Так эти твари то и дело садятся на голову, шею, руки-ноги, не лежать же мне в жаркий день укутавшись. Кто их только выдумал! Так или иначе, но валяться в гамаке они мне не дадут, а отрава, которой против них мажусь, кончилась. Так что придется встать и продолжать работу, которую я решил начать и кончить, чтобы хоть самому себе доказать мою жизнеспособность, да и пример Таймо играет здесь не последнюю роль.
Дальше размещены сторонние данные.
(** runLink has returned [cause], the first thing the link was cancelled with,
    after it joined all three and closed the connection. *)
Record link_over (cause : gerr) (r : link_run) : Prop := {
  ov_returned : lr_returned r = Some (Some cause);
  ov_first : head (lr_errs r) = Some cause;
  ov_joined : lr_reader r = RdDone /\ lr_writer r = WrDone /\ lr_watch r = WaDone;
  ov_closed : lr_closed r = true
}.

Lemma returned_over E r : link_inv E r -> lr_returned r <> None -> exists cause, link_over cause r /\
  forall e, E = EndsWith e -> cause = e.
Proof.
  intros Hi Hr. destruct (lr_returned r) as [v|] eqn:Hv; [|done].
  destruct (li_returned _ _ Hi v Hv) as (-> & Hcl & H1 & H2 & H3).
  pose proof (li_ctx _ _ Hi (or_introl H1)) as Hc. pose proof (li_first _ _ Hi) as Hf. pose proof (li_fate _ _ Hi) as Hfate.
  destruct (lr_ctx r) as [cause|] eqn:Hctx; [|done]. exists cause. split; [by split|].
  intros e ->. cbn in Hfate. congruence.
Qed.

Lemma reachable_inv c cat r : window c -> rtc runLink_step (runLink_start c cat) r -> link_inv Unknown r.
Proof.
  intros Hw Hr. pose proof (runLink_start_inv c cat Hw) as Hi. induction Hr as [|a b d [Hs|Hs] _ IH]; [done|..];
    apply IH; [by eapply own_step_inv|by eapply outside_step_inv].
Qed.

Lemma fated_over E n r : link_inv E r -> E <> Unknown ->
  inevitable (disturbed own_step outside_step)
    (fun nr => exists cause, link_over cause nr.2 /\ forall e, E = EndsWith e -> cause = e) (n, r).
Proof.
  intros Hi HE. apply (inevitable_measure own_step outside_step
    (fun r => exists cause, link_over cause r /\ forall e, E = EndsWith e -> cause = e) (link_inv E) link_work); [..|done].
  - intros a b Ha [Hs|Hs]; [by eapply own_step_inv|by eapply outside_step_inv].
  - intros a b. apply own_link_work.
  - intros a Ha. destruct (link_progress _ _ Ha HE) as [Hr|?]; [left|by right]. by eapply returned_over.
Qed.
(* ===== verification/Network.v ===== *)
(** * internal/etservertest/network.go: the network with faults

    [Network] over a store of pairs: a pair is one net.Pipe whose two ends
    share a byte budget.  The pipe's own answers are inputs of [write], as is
    the moment a server goroutine ends.  [pr_budget], the budget at the dial,
    and [pr_crossed], the bytes the pipe took in both directions, are kept
    for the theorem; the code has no such fields. *)

From S2P Require Export GoErr GoIO Server.
Local Open Scope Z_scope.

Record pair := MkPair { pr_remaining : Z; pr_closed : bool; pr_budget : Z; pr_crossed : Z }.

(** [nw_pairs] holds the connections being served; the ends that [DialContext]
    gave out refer to the store. *)
Record network := MkNetwork {
  nw_store : gmap nat pair;
  nw_pairs : gset nat;
  nw_next : nat;
  nw_cancelled : bool;
  nw_refuse : bool;
  nw_dials : Z;
  nw_cutAfter : Z
}.

Definition NewNetwork : network := MkNetwork ∅ ∅ 0 false false 0 (-1).

Definition errRefused : gerr := Errorf "connection refused" [].

Definition with_store (st : gmap nat pair) (n : network) : network :=
  MkNetwork st (nw_pairs n) (nw_next n) (nw_cancelled n) (nw_refuse n) (nw_dials n) (nw_cutAfter n).
Definition with_pairs (ps : gset nat) (n : network) : network :=
  MkNetwork (nw_store n) ps (nw_next n) (nw_cancelled n) (nw_refuse n) (nw_dials n) (nw_cutAfter n).

(** [DialContext]; [ctxErr] is ctx.Err().  The [*net.OpError] wraps the error. *)
Definition DialContext (ctxErr : option gerr) (n : network) : network * (nat + gerr) :=
  let n := MkNetwork (nw_store n) (nw_pairs n) (nw_next n) (nw_cancelled n) (nw_refuse n)
             (nw_dials n + 1) (nw_cutAfter n) in
  match ctxErr with
  | Some err => (n, inr (Errorf "net.OpError dial" [err]))
  | None =>
      if nw_refuse n || nw_cancelled n then (n, inr (Errorf "net.OpError dial" [errRefused]))
      else
        let budget := nw_cutAfter n in
        (MkNetwork (<[nw_next n := MkPair budget false budget 0]> (nw_store n)) ({[nw_next n]} ∪ nw_pairs n)
           (S (nw_next n)) (nw_cancelled n) (nw_refuse n) (nw_dials n) (-1), inl (nw_next n))
  end.

(** [pair.close], once. *)
Definition close_pair (i : nat) (n : network) : network :=
  with_store (alter (fun p => MkPair (pr_remaining p) true (pr_budget p) (pr_crossed p)) i (nw_store n)) n.

Definition CutAll (n : network) : network := foldr close_pair n (elements (nw_pairs n)).

Definition CutAfter (bytes : Z) (n : network) : network :=
  MkNetwork (nw_store n) (nw_pairs n) (nw_next n) (nw_cancelled n) (nw_refuse n) (nw_dials n) bytes.
Definition SetRefuse (on : bool) (n : network) : network :=
  MkNetwork (nw_store n) (nw_pairs n) (nw_next n) (nw_cancelled n) on (nw_dials n) (nw_cutAfter n).
Definition Dials (n : network) : Z := nw_dials n.

(** The goroutine of [DialContext] after [Serve] returned. *)
Definition served (i : nat) (n : network) : network :=
  let n := close_pair i n in with_pairs (nw_pairs n ∖ {[i]}) n.

(** [Close] up to its wait; the wait ends when every pair was [served]. *)
Definition Network_Close (n : network) : network :=
  CutAll (MkNetwork (nw_store n) (nw_pairs n) (nw_next n) true (nw_refuse n) (nw_dials n) (nw_cutAfter n)).

(** The pipe's answer to a write of [n] bytes: how many the other end read
    and an error exactly when that is not all; a closed pipe reads none. *)
Definition pipe_answer (closed : bool) (n : Z) (a : Z * option gerr) : Prop :=
  0 <= a.1 <= n /\ (a.2 = None -> a.1 = n) /\ (closed = true -> a.1 = 0 /\ a.2 <> None).

(** [pipeEnd.Write] of [b] on either end of a pair. *)
Definition write (i : nat) (b : bytes) (answer : Z * option gerr) (n : network)
  : option (network * (Z * option gerr)) :=
  p ← nw_store n !! i;
  let '(remaining, result, cut) := pipeEnd_Write (pr_remaining p) b (fun _ => answer) in
  Some (with_store (<[i := MkPair remaining (pr_closed p || cut) (pr_budget p) (pr_crossed p + answer.1)]> (nw_store n)) n, result).

(** The bytes that [pipeEnd.Write] passes on. *)
Definition passed (i : nat) (b : bytes) (n : network) : option bytes :=
  p ← nw_store n !! i;
  Some (ztake (snd (fst (take_budget (pr_remaining p) (zlen b)))) b).

Inductive network_step (n : network) : network -> Prop :=
| nt_dial ctxErr : network_step n (fst (DialContext ctxErr n))
| nt_cutAll : network_step n (CutAll n)
| nt_cutAfter bytes : network_step n (CutAfter bytes n)
| nt_refuse on : network_step n (SetRefuse on n)
| nt_close : network_step n (Network_Close n)
| nt_end i : network_step n (close_pair i n)
| nt_served i : i ∈ nw_pairs n -> network_step n (served i n)
| nt_write i p b b' answer n' r :
    nw_store n !! i = Some p -> passed i b n = Some b' -> pipe_answer (pr_closed p) (zlen b') answer ->
    write i b answer n = Some (n', r) -> network_step n n'.

(** ** What the faults guarantee *)

(** A pair with a budget never lets more cross, and is closed by the write
    that uses it up. *)
Record pair_ok (p : pair) : Prop := {
  po_crossed : 0 <= pr_crossed p;
  po_budget : 0 <= pr_budget p -> 0 <= pr_remaining p /\ pr_crossed p + pr_remaining p <= pr_budget p;
  po_unlimited : pr_budget p < 0 -> pr_remaining p < 0;
  po_cut : 0 < pr_budget p -> pr_remaining p = 0 -> pr_closed p = true
}.

Record network_inv (n : network) : Prop := {
  ni_pair : forall i p, nw_store n !! i = Some p -> pair_ok p /\ (i < nw_next n)%nat;
  ni_served : forall i p, nw_store n !! i = Some p -> i ∉ nw_pairs n -> pr_closed p = true;
  ni_closed : nw_cancelled n = true -> forall i p, nw_store n !! i = Some p -> pr_closed p = true
}.

(** What [close_pair] leaves of a pair. *)
Lemma close_pair_lookup i j n p :
  nw_store (close_pair i n) !! j = Some p ->
  exists q, nw_store n !! j = Some q /\ pr_remaining p = pr_remaining q /\ pr_budget p = pr_budget q /\
    pr_crossed p = pr_crossed q /\ (pr_closed q = true \/ i = j -> pr_closed p = true).
Proof.
  unfold close_pair, with_store. cbn [nw_store]. destruct (decide (i = j)) as [->|Hij].
  - rewrite lookup_alter_eq. destruct (nw_store n !! j) as [q|]; [|done]. intros [= <-]. by exists q.
  - rewrite lookup_alter_ne by done. intros Hp. exists p. split_and!; try done. by intros [|].
Qed.

Lemma close_pair_inv i n : network_inv n -> network_inv (close_pair i n).
Proof.
  intros [H1 H2 H3]. split.
  - intros j p Hp. apply close_pair_lookup in Hp as (q & Hq & E1 & E2 & E3 & Hc).
    destruct (H1 j q Hq) as [[G1 G2 G3 G4] Hlt]. split; [|done].
    split; rewrite ?E1, ?E2, ?E3; try done. intros Hb Hr. apply Hc. left. by apply G4.
  - intros j p Hp Hj. apply close_pair_lookup in Hp as (q & Hq & _ & _ & _ & Hc). apply Hc. left. by eapply H2.
  - intros Hx j p Hp. apply close_pair_lookup in Hp as (q & Hq & _ & _ & _ & Hc). apply Hc. left. by eapply H3.
Qed.

Lemma close_all_spec l n :
  let n' := foldr close_pair n l in
  nw_pairs n' = nw_pairs n /\ nw_next n' = nw_next n /\ nw_cancelled n' = nw_cancelled n /\
  forall i p, nw_store n' !! i = Some p -> i ∈ l -> pr_closed p = true.
Proof.
  induction l as [|j l (H1 & H2 & H3 & H4)]; cbn [foldr]; [split_and!; try done; by intros ?? _ ?%elem_of_nil|].
  split_and!; try done. intros i p Hp Hi. apply close_pair_lookup in Hp as (q & Hq & _ & _ & _ & Hc). apply Hc.
  apply elem_of_cons in Hi as [->|Hi]; [by right|left; by eapply H4].
Qed.

Lemma close_all_inv l n : network_inv n -> network_inv (foldr close_pair n l).
Proof. intros Hn. induction l; [done|]. by apply close_pair_inv. Qed.

Lemma take_budget_spec remaining n :
  0 <= n ->
  let '(r, allowed, cut) := take_budget remaining n in
  0 <= allowed <= n /\
  (remaining < 0 -> r = remaining /\ allowed = n /\ cut = false) /\
  (0 <= remaining -> 0 <= r /\ r + allowed = remaining /\ (cut = true <-> r = 0)).
Proof.
  intros Hn. unfold take_budget. destruct (Z.ltb_spec remaining 0).
  - split_and!; lia.
  - split_and!; lia.
Qed.

Lemma write_inv i p b b' answer n n' r :
  network_inv n -> nw_store n !! i = Some p -> passed i b n = Some b' ->
  pipe_answer (pr_closed p) (zlen b') answer -> write i b answer n = Some (n', r) -> network_inv n'.
Proof.
  intros [H1 H2 H3] Hp Hb (Ha & _ & Hcl) Hw. unfold passed, write in *. rewrite Hp in Hb, Hw. cbn in Hb, Hw.
  unfold pipeEnd_Write in Hw. pose proof (take_budget_spec (pr_remaining p) (zlen b) (zlen_nonneg b)) as Ht.
  destruct (take_budget (pr_remaining p) (zlen b)) as [[rem allowed] cut]. cbn in Hb. injection Hb as <-.
  destruct answer as [k err]. cbn in Hw, Ha, Hcl. injection Hw as <- _.
  destruct Ht as (Hal & Hneg & Hpos). rewrite zlen_ztake in Ha.
  destruct (H1 i p Hp) as [[G1 G2 G3 G4] Hlt].
  split; cbn [nw_store with_store nw_next nw_pairs nw_cancelled].
  - intros j q Hq. destruct (decide (i = j)) as [<-|Hij]; [|rewrite lookup_insert_ne in Hq by done; by apply H1].
    rewrite lookup_insert_eq in Hq. injection Hq as <-. split; [|done].
    split; cbn [pr_remaining pr_closed pr_budget pr_crossed].
    + lia.
    + intros Hbud. specialize (G2 Hbud). destruct Hpos as (? & ? & _); [lia|]. lia.
    + intros Hbud. specialize (G3 Hbud). destruct Hneg as (-> & _); lia.
    + intros Hbud Hr. destruct Hpos as (_ & _ & Hc); [apply G2; lia|].
      rewrite (proj2 Hc Hr). apply orb_true_r.
  - intros j q Hq Hj. destruct (decide (i = j)) as [<-|Hij]; [|rewrite lookup_insert_ne in Hq by done; by eapply H2].
    rewrite lookup_insert_eq in Hq. injection Hq as <-. cbn. by rewrite (H2 i p Hp Hj).
  - intros Hx j q Hq. destruct (decide (i = j)) as [<-|Hij]; [|rewrite lookup_insert_ne in Hq by done; by eapply H3].
    rewrite lookup_insert_eq in Hq. injection Hq as <-. cbn. by rewrite (H3 Hx i p Hp).
Qed.

Lemma DialContext_inv ctxErr n : network_inv n -> network_inv (fst (DialContext ctxErr n)).
Proof.
  intros [H1 H2 H3]. unfold DialContext. destruct ctxErr; [by split|].
  destruct (nw_refuse n); [by split|]. destruct (nw_cancelled n) eqn:Hx; [by split|]. cbn.
  split; cbn.
  - intros j q Hq. destruct (decide (nw_next n = j)) as [<-|Hij].
    + rewrite lookup_insert_eq in Hq. injection Hq as <-. split; [|lia]. split; cbn; lia.
    + rewrite lookup_insert_ne in Hq by done. destruct (H1 j q Hq). split; [done|lia].
  - intros j q Hq Hj. destruct (decide (nw_next n = j)) as [<-|Hij]; [set_solver|].
    rewrite lookup_insert_ne in Hq by done. eapply H2; [done|set_solver].
  - congruence.
Qed.

Lemma network_step_inv n n' : network_step n n' -> network_inv n -> network_inv n'.
Proof.
  intros Hs Hn. destruct Hs as [ctxErr| |bytes|on| |i|i Hi|i p b b' answer n' r Hp Hb Ha Hw].
  - by apply DialContext_inv.
  - by apply close_all_inv.
  - destruct Hn. by split.
  - destruct Hn. by split.
  - unfold Network_Close.
    set (m := MkNetwork (nw_store n) (nw_pairs n) (nw_next n) true (nw_refuse n) (nw_dials n) (nw_cutAfter n)).
    assert (forall j q, nw_store (CutAll m) !! j = Some q ->
      exists q0, nw_store n !! j = Some q0 /\ pr_remaining q = pr_remaining q0 /\ pr_budget q = pr_budget q0 /\
        pr_crossed q = pr_crossed q0 /\ (pr_closed q0 = true -> pr_closed q = true)) as Hback.
    { unfold CutAll. change (nw_store n) with (nw_store m). generalize (elements (nw_pairs m)) as l.
      induction l as [|x l IH]; intros j q Hq; [by exists q|]. cbn [foldr] in Hq.
      apply close_pair_lookup in Hq as (q1 & Hq1 & E1 & E2 & E3 & Hc).
      apply IH in Hq1 as (q0 & Hq0 & F1 & F2 & F3 & Hc'). exists q0. split_and!; try congruence. auto. }
    assert (forall j q, nw_store (CutAll m) !! j = Some q -> pr_closed q = true) as Hall.
    { intros j q Hq. destruct (close_all_spec (elements (nw_pairs m)) m) as (_ & _ & _ & Hcl).
      destruct (decide (j ∈ nw_pairs m)) as [Hj|Hj]; [by eapply Hcl, elem_of_elements|].
      destruct (Hback j q Hq) as (q0 & Hq0 & _ & _ & _ & Hc). apply Hc. by eapply (ni_served _ Hn). }
    destruct (close_all_spec (elements (nw_pairs m)) m) as (Hps & Hnx & Hcn & _). split.
    + intros j q Hq. split; [|unfold CutAll; rewrite Hnx].
      * destruct (Hback j q Hq) as (q0 & Hq0 & E1 & E2 & E3 & Hc).
        destruct (ni_pair _ Hn j q0 Hq0) as [[G1 G2 G3 G4] _]. split; rewrite ?E1, ?E2, ?E3; auto.
      * destruct (Hback j q Hq) as (q0 & Hq0 & _). by apply (ni_pair _ Hn j q0 Hq0).
    + intros j q Hq _. by apply (Hall j).
    + intros _ j q Hq. by apply (Hall j).
  - by apply close_pair_inv.
  - destruct (close_pair_inv i n Hn) as [H1 H2 H3]. split; cbn; [exact H1| |exact H3].
    intros j q Hq Hj. destruct (decide (i = j)) as [<-|Hij].
    + apply close_pair_lookup in Hq as (q0 & _ & _ & _ & _ & Hc). apply Hc. by right.
    + eapply H2; [done|]. cbn. set_solver.
  - by eapply write_inv.
Qed.

(** The faults do what tests rely on, in every order of dials, writes, cuts
    and ends: a connection given [CutAfter(b)] lets no more than [b] bytes
    cross over both directions together and is closed by the write that
    reaches [b]; a connection no longer served is closed; and after [Close]
    every connection is, for good. *)
Theorem network_faults n i p :
  rtc network_step NewNetwork n -> nw_store n !! i = Some p ->
  (0 <= pr_budget p -> 0 <= pr_crossed p <= pr_budget p) /\
  (0 < pr_budget p -> pr_remaining p = 0 -> pr_closed p = true) /\
  (i ∉ nw_pairs n \/ nw_cancelled n = true -> pr_closed p = true).
Proof.
  intros Hr Hp. assert (network_inv n) as [H1 H2 H3].
  { eapply rtc_inv; [apply network_step_inv|exact Hr|]. by split. }
  destruct (H1 i p Hp) as [[G1 G2 G3 G4] _]. split_and!.
  - intros Hb. specialize (G2 Hb). lia.
  - exact G4.
  - intros [Hi|Hx]; [by eapply H2|by eapply H3].
Qed.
Что, собственно, представляет из себя эта работа? Если совсем коротко, то это похоже на послесловие к роману «Бежать от тени своей» (да и к другим моим маленьким книгам тоже). Ведь после публикации этого романа я получал немало писем от читателей, выражавших восхищение силой воли героя и автора, которые сумели покончить с алкоголем, вырваться из когтей Зеленого Дракона. Мне было, скажу честно, горьковато читать эти доверчивые письма, я в то время вовсе не мог похвастать результатами, как не могу и сегодня. Да, да, одного желания здесь еще недостаточно, хотя, с другой стороны, если еще есть желание расстаться с водочкой, то не потеряна и надежда. Когда же нет уже такого желания — все кончено. Надежда у меня сохранилась, и сохранилась привычка время от времени что-нибудь писать. Здесь моей настольной (или напенной, от слова «пень») книгой является «Джон Ячменное Зерно» Джека Лондона. Эту книгу я прочитал впервые неизвестно где около миллиона лет назад, не задумываясь особенно над многими явлениями, которые эта книга задевает. Она мне даже не очень нравилась, показалась скучноватой, и я даже не разобрался, насколько эта книга автобиографична на самом деле. Сегодня же, когда читаю ее снова и снова, у меня имеется немалый опыт в столкновении с этим самым господином, которого Джек Лондон назвал Джоном но прозвищу Ячменное Зерно, и я могу спорить или не соглашаться с Лондоном (но не с Джоном, с ним не спорят, с ним только соглашаются).